+++ Data section +++

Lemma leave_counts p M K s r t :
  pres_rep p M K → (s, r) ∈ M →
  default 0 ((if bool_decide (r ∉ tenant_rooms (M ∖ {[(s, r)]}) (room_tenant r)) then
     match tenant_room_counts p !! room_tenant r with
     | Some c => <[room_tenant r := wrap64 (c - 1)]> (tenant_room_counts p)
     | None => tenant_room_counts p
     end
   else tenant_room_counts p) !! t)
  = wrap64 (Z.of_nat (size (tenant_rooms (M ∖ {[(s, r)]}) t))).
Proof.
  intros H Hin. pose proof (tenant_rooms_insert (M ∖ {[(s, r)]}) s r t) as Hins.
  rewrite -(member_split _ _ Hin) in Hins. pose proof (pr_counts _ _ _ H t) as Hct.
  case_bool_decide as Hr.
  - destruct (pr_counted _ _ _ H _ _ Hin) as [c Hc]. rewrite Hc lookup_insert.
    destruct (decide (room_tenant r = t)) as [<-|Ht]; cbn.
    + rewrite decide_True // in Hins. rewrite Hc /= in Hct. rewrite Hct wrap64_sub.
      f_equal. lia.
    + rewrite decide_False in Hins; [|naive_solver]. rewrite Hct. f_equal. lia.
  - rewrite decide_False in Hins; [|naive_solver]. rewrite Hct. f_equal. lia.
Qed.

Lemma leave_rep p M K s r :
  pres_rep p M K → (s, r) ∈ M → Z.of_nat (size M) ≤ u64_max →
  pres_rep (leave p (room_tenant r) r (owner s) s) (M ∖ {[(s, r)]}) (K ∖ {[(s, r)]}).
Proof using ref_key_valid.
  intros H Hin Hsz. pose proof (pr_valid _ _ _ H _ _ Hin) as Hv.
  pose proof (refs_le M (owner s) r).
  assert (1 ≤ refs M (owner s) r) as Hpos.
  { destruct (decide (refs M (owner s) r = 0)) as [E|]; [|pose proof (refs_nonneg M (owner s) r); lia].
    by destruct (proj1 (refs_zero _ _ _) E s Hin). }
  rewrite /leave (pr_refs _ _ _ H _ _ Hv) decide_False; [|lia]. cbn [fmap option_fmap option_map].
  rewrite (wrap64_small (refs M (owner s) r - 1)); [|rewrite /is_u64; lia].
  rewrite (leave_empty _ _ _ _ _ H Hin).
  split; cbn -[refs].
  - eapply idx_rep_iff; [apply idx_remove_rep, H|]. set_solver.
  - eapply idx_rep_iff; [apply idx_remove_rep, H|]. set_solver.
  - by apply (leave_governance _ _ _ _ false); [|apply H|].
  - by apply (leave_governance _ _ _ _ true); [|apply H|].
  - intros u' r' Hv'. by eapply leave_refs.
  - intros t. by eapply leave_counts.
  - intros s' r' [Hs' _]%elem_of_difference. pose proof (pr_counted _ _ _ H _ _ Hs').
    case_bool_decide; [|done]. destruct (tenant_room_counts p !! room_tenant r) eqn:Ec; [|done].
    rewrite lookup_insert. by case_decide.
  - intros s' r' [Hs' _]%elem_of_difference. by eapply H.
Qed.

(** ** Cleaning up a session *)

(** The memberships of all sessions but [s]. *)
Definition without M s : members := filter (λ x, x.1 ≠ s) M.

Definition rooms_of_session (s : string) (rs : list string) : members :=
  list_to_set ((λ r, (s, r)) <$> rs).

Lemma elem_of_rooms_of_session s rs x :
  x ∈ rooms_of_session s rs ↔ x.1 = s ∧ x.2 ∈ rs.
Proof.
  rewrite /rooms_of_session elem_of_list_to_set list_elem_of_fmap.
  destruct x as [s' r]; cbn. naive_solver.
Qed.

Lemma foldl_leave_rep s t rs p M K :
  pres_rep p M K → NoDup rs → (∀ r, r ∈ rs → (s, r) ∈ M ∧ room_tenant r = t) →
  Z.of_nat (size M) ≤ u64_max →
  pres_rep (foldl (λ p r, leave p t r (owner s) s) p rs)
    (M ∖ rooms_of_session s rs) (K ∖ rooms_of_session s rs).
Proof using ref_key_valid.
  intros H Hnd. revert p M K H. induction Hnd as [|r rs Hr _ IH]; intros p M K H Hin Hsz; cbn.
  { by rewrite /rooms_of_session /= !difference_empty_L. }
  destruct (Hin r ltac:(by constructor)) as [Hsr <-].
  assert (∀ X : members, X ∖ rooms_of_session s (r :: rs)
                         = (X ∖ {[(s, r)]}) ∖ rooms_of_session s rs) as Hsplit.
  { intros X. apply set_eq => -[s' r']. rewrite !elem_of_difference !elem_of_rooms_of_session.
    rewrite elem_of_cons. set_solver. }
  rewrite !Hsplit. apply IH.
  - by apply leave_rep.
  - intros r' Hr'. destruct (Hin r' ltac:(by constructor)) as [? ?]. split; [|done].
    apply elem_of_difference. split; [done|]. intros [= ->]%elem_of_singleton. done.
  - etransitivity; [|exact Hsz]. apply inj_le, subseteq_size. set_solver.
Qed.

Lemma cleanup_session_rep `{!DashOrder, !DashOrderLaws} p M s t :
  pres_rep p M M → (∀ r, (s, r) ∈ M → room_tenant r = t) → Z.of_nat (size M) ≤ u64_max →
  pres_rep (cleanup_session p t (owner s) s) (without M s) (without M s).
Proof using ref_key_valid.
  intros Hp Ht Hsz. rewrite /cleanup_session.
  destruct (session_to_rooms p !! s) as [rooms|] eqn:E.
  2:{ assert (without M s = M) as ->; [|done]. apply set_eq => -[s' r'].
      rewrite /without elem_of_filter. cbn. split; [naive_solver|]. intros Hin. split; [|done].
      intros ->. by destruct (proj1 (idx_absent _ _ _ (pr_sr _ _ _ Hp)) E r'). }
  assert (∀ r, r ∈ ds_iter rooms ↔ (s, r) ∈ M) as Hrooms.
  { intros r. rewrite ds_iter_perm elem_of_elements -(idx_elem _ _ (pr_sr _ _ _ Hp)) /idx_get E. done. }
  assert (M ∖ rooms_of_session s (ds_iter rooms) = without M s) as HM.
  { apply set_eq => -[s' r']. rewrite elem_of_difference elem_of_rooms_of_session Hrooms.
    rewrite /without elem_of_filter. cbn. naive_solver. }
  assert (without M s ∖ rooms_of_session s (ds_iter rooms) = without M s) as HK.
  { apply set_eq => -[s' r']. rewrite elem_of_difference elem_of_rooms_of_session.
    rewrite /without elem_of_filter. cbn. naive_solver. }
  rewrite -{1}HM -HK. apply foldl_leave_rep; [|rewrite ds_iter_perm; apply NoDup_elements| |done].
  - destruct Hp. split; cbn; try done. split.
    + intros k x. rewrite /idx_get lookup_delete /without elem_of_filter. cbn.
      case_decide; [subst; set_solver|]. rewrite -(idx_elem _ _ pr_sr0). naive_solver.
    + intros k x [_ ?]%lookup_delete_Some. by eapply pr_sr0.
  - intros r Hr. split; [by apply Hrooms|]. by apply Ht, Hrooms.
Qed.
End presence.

+++
+++ Data section +++

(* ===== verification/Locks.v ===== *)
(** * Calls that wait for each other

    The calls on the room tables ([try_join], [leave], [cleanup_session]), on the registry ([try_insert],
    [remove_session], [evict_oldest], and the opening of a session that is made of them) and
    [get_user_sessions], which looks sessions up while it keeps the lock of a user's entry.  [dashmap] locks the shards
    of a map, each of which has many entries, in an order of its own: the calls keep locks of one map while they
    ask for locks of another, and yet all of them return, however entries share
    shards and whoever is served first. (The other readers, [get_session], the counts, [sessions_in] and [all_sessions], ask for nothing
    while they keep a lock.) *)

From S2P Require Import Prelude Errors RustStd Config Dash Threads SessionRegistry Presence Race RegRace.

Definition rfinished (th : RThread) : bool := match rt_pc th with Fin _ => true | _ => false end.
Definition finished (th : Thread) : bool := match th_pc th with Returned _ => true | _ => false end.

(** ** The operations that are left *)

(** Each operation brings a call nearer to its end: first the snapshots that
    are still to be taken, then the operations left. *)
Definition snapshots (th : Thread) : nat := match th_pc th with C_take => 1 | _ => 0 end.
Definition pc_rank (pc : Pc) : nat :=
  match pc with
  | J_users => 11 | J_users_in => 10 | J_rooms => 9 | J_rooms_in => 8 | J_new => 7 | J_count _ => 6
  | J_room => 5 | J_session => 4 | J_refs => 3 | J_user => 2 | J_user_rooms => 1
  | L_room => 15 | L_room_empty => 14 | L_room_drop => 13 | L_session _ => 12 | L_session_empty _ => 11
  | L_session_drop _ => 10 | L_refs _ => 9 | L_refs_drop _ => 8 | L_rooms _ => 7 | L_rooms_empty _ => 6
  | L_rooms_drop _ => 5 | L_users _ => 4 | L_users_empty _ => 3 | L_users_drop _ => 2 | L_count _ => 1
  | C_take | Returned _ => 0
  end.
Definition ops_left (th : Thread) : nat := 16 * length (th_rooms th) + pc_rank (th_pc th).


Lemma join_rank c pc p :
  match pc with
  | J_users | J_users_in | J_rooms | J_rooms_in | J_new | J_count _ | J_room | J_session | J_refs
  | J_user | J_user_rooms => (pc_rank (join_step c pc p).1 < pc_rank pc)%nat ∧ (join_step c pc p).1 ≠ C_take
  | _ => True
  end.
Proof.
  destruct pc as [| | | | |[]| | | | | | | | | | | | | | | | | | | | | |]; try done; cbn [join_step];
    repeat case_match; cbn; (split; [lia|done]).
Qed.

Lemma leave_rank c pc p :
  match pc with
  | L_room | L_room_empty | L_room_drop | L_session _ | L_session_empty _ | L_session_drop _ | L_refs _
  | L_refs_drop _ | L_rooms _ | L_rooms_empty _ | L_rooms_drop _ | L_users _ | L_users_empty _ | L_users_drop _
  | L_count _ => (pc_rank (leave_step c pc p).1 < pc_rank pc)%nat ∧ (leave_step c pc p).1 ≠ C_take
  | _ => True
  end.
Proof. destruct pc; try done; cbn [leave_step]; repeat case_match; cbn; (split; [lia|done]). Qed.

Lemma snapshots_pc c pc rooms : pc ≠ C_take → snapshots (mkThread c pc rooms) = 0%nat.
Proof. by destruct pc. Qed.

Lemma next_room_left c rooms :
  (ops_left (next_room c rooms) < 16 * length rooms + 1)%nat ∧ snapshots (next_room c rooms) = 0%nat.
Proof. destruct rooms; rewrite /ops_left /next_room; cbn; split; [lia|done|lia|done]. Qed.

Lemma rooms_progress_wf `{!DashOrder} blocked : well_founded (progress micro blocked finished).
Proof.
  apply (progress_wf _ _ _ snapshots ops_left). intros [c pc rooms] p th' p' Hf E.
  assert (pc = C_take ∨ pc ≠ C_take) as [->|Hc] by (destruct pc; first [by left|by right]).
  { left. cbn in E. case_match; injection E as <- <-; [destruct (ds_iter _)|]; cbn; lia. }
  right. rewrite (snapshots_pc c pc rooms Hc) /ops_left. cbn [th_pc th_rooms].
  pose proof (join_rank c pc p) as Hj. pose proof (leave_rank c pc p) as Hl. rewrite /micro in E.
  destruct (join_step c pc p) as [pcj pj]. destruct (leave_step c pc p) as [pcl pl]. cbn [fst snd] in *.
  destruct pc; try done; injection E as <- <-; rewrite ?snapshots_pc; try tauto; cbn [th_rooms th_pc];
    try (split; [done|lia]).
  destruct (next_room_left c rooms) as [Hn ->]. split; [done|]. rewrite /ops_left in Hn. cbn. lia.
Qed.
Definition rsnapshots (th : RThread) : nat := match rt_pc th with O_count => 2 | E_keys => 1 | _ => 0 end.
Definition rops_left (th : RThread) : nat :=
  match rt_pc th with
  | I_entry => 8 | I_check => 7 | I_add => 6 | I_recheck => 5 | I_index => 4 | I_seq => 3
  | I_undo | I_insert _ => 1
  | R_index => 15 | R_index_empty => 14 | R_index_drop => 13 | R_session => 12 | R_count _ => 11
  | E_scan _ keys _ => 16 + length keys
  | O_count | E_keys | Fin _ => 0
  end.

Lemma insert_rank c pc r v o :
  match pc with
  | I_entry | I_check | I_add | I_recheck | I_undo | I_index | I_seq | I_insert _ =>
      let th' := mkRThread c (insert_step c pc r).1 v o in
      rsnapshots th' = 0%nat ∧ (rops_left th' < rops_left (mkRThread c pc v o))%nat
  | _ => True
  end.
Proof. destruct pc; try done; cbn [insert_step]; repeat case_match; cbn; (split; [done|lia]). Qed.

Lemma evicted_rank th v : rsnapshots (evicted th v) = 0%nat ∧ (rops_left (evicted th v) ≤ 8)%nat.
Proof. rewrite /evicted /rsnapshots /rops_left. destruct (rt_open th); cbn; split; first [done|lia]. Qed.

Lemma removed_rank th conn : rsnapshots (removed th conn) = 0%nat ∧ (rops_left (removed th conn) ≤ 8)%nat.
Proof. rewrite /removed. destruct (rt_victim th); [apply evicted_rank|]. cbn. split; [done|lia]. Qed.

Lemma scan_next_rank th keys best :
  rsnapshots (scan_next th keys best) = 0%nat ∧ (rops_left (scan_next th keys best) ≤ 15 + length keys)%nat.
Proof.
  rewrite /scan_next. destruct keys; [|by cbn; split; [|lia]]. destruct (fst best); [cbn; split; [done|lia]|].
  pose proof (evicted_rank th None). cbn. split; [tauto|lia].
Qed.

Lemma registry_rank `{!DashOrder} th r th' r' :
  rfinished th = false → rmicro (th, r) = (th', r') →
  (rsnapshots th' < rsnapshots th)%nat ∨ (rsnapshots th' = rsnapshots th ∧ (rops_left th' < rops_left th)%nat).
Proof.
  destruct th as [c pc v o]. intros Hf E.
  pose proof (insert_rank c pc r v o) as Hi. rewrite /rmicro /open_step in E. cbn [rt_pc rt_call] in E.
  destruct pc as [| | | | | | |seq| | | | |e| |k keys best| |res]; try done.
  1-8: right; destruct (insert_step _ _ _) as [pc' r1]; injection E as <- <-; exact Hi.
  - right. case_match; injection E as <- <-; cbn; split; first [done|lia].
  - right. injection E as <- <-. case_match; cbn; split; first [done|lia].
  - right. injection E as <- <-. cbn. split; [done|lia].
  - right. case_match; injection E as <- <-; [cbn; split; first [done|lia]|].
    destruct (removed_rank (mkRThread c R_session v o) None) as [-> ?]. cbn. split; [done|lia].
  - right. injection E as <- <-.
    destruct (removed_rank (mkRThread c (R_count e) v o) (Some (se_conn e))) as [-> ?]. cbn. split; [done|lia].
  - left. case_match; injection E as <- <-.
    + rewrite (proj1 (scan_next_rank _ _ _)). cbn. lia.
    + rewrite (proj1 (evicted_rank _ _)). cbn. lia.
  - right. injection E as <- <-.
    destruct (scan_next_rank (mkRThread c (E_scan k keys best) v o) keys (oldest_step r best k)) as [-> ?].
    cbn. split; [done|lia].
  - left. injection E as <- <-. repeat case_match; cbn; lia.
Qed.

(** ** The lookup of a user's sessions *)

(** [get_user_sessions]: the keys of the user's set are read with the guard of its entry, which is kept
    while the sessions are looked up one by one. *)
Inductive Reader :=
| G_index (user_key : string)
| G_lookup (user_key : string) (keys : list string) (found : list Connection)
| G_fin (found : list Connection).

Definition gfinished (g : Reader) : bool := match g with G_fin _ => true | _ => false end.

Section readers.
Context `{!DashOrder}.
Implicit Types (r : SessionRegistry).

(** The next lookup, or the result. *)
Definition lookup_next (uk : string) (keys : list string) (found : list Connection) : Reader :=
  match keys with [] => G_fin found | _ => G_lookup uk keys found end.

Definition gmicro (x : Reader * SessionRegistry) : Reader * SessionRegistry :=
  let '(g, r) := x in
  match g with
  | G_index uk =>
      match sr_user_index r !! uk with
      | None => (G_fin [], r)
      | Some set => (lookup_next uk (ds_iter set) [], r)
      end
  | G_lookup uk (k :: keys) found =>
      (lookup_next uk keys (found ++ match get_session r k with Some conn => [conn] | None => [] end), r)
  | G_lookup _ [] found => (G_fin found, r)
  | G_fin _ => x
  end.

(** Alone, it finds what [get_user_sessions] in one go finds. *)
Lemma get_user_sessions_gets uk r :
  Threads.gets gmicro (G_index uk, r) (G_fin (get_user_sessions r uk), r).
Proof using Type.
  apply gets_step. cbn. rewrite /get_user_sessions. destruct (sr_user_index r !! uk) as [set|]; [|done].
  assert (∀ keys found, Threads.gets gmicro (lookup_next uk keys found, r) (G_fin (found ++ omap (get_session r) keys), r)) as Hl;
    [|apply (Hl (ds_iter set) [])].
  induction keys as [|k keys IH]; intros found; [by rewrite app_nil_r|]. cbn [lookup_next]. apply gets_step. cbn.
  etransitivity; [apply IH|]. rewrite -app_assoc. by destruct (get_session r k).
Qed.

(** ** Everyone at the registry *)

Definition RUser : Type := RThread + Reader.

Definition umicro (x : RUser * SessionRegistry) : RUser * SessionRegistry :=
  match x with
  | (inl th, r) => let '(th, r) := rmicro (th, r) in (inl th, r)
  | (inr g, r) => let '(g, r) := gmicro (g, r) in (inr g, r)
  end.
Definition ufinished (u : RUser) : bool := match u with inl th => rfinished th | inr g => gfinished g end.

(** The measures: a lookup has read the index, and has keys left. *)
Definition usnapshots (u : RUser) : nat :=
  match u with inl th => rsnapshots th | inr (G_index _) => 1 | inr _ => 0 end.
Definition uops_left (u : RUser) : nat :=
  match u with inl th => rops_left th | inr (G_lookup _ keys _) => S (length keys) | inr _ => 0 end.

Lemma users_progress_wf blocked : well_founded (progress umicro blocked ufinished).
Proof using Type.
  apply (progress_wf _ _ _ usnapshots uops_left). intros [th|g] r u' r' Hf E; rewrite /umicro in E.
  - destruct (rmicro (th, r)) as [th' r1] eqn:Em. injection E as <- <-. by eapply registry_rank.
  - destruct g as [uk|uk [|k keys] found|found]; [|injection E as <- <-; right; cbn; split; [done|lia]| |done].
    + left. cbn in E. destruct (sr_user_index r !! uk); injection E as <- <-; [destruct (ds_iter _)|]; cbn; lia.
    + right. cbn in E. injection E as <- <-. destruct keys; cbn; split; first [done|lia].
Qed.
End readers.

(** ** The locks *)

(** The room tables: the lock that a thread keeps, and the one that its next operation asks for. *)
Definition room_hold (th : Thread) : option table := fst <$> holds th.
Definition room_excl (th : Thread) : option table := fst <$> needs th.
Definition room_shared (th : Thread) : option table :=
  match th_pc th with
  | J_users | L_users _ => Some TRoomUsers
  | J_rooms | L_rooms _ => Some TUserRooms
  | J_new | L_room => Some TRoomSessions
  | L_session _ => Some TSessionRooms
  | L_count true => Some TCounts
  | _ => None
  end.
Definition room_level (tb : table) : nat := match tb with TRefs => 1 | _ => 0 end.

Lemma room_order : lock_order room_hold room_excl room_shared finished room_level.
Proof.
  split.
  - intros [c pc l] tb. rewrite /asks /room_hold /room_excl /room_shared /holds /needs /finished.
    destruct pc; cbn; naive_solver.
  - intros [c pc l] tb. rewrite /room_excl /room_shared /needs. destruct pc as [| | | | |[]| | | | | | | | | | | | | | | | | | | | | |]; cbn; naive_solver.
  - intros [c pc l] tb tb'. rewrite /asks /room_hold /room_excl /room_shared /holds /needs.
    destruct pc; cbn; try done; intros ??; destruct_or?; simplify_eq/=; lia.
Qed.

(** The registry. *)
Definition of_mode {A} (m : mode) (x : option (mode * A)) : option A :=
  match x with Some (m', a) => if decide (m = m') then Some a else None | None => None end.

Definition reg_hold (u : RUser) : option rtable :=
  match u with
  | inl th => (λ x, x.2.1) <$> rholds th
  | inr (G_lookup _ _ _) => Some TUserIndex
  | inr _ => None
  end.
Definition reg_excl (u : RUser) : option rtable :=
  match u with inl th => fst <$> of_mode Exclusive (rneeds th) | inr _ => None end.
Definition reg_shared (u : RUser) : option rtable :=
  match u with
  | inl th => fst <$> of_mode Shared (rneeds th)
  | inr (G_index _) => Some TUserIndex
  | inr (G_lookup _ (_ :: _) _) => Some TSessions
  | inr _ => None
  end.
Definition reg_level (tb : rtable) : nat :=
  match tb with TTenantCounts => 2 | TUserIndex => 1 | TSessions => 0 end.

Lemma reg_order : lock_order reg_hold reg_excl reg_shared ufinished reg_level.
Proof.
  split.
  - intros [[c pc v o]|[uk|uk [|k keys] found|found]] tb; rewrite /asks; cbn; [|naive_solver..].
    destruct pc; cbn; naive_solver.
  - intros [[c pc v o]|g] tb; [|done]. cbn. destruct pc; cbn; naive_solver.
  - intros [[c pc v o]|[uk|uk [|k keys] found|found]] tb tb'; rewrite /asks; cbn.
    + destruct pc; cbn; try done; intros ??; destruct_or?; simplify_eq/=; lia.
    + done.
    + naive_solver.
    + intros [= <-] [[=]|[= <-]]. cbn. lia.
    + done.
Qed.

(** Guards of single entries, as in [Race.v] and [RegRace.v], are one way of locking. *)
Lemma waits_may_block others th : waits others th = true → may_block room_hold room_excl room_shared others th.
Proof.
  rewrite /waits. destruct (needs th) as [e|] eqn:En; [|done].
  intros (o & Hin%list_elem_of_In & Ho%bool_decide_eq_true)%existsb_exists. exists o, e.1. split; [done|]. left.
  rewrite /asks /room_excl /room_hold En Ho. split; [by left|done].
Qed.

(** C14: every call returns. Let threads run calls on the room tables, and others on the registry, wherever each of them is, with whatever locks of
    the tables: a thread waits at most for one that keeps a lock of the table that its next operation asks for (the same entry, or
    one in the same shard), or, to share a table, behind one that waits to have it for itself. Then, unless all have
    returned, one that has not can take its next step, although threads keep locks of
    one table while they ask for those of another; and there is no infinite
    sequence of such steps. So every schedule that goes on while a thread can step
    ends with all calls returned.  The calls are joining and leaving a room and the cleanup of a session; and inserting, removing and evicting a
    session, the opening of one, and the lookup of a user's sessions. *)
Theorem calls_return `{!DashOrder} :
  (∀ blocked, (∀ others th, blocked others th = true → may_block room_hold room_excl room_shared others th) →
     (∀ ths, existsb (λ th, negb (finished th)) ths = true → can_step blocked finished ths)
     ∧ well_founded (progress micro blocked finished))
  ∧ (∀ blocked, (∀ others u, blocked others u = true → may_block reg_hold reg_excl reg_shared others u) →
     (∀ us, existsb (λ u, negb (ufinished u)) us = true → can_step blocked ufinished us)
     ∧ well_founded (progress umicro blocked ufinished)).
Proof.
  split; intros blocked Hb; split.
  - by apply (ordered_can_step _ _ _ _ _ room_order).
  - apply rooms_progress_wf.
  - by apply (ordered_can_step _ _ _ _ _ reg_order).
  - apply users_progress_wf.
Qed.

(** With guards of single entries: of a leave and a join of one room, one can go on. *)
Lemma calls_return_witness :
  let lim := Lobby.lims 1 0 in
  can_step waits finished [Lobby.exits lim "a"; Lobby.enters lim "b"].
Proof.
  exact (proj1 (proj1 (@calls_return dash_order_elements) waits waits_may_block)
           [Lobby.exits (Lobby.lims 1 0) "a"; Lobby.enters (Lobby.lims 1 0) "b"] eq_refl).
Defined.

+++

* [Exercise aim]
All lines above between those holding "Lemma leave_counts p" and "rewrite (wrap64_small (refs", inclusive, must be set down unchanged, and no other line may be included.

* [Reply]
Lemma leave_counts p M K s r t :
  pres_rep p M K → (s, r) ∈ M →
  default 0 ((if bool_decide (r ∉ tenant_rooms (M ∖ {[(s, r)]}) (room_tenant r)) then
     match tenant_room_counts p !! room_tenant r with
     | Some c => <[room_tenant r := wrap64 (c - 1)]> (tenant_room_counts p)
     | None => tenant_room_counts p
     end
   else tenant_room_counts p) !! t)
  = wrap64 (Z.of_nat (size (tenant_rooms (M ∖ {[(s, r)]}) t))).
Proof.
  intros H Hin. pose proof (tenant_rooms_insert (M ∖ {[(s, r)]}) s r t) as Hins.
  rewrite -(member_split _ _ Hin) in Hins. pose proof (pr_counts _ _ _ H t) as Hct.
  case_bool_decide as Hr.
  - destruct (pr_counted _ _ _ H _ _ Hin) as [c Hc]. rewrite Hc lookup_insert.
    destruct (decide (room_tenant r = t)) as [<-|Ht]; cbn.
    + rewrite decide_True // in Hins. rewrite Hc /= in Hct. rewrite Hct wrap64_sub.
      f_equal. lia.
    + rewrite decide_False in Hins; [|naive_solver]. rewrite Hct. f_equal. lia.
  - rewrite decide_False in Hins; [|naive_solver]. rewrite Hct. f_equal. lia.
Qed.

Lemma leave_rep p M K s r :
  pres_rep p M K → (s, r) ∈ M → Z.of_nat (size M) ≤ u64_max →
  pres_rep (leave p (room_tenant r) r (owner s) s) (M ∖ {[(s, r)]}) (K ∖ {[(s, r)]}).
Proof using ref_key_valid.
  intros H Hin Hsz. pose proof (pr_valid _ _ _ H _ _ Hin) as Hv.
  pose proof (refs_le M (owner s) r).
  assert (1 ≤ refs M (owner s) r) as Hpos.
  { destruct (decide (refs M (owner s) r = 0)) as [E|]; [|pose proof (refs_nonneg M (owner s) r); lia].
    by destruct (proj1 (refs_zero _ _ _) E s Hin). }
  rewrite /leave (pr_refs _ _ _ H _ _ Hv) decide_False; [|lia]. cbn [fmap option_fmap option_map].
  rewrite (wrap64_small (refs M (owner s) r - 1)); [|rewrite /is_u64; lia].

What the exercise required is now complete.